• _Task prompt_
Lines that contain "Definition" are to be copied from the material, every one of them.

⟨

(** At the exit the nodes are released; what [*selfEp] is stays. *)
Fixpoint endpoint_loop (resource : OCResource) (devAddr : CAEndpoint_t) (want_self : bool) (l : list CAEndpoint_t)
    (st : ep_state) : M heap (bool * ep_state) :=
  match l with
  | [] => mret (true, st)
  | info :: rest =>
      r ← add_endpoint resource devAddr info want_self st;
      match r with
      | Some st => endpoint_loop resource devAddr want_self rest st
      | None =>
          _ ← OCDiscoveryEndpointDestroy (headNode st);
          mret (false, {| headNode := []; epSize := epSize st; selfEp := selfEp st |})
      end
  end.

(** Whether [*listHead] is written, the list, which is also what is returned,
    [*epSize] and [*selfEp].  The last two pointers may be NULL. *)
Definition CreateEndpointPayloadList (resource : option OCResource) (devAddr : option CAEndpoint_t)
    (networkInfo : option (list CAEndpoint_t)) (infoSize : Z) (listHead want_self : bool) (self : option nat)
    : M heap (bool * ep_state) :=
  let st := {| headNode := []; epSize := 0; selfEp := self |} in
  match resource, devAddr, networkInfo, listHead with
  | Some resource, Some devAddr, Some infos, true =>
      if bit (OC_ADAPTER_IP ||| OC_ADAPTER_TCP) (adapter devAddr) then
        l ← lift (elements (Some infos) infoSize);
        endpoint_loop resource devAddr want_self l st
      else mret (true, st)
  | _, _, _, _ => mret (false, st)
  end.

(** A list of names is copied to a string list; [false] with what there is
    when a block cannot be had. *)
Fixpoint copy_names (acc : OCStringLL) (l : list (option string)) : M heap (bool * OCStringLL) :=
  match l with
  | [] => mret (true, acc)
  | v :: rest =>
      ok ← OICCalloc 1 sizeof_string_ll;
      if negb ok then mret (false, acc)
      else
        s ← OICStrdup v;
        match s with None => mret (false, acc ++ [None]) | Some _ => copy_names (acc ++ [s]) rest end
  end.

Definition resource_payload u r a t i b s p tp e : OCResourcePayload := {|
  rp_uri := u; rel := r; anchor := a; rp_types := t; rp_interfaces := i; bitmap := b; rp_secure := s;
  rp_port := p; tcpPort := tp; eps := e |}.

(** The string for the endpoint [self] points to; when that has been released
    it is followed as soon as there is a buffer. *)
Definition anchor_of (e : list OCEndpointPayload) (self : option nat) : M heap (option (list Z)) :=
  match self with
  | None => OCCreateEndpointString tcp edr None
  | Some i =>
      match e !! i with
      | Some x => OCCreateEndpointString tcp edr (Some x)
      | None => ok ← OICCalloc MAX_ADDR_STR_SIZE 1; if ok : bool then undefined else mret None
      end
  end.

⟩

• _Output of the exercise_
Definition CreateEndpointPayloadList (resource : option OCResource) (devAddr : option CAEndpoint_t)
Definition resource_payload u r a t i b s p tp e : OCResourcePayload := {|
Definition anchor_of (e : list OCEndpointPayload) (self : option nat) : M heap (option (list Z)) :=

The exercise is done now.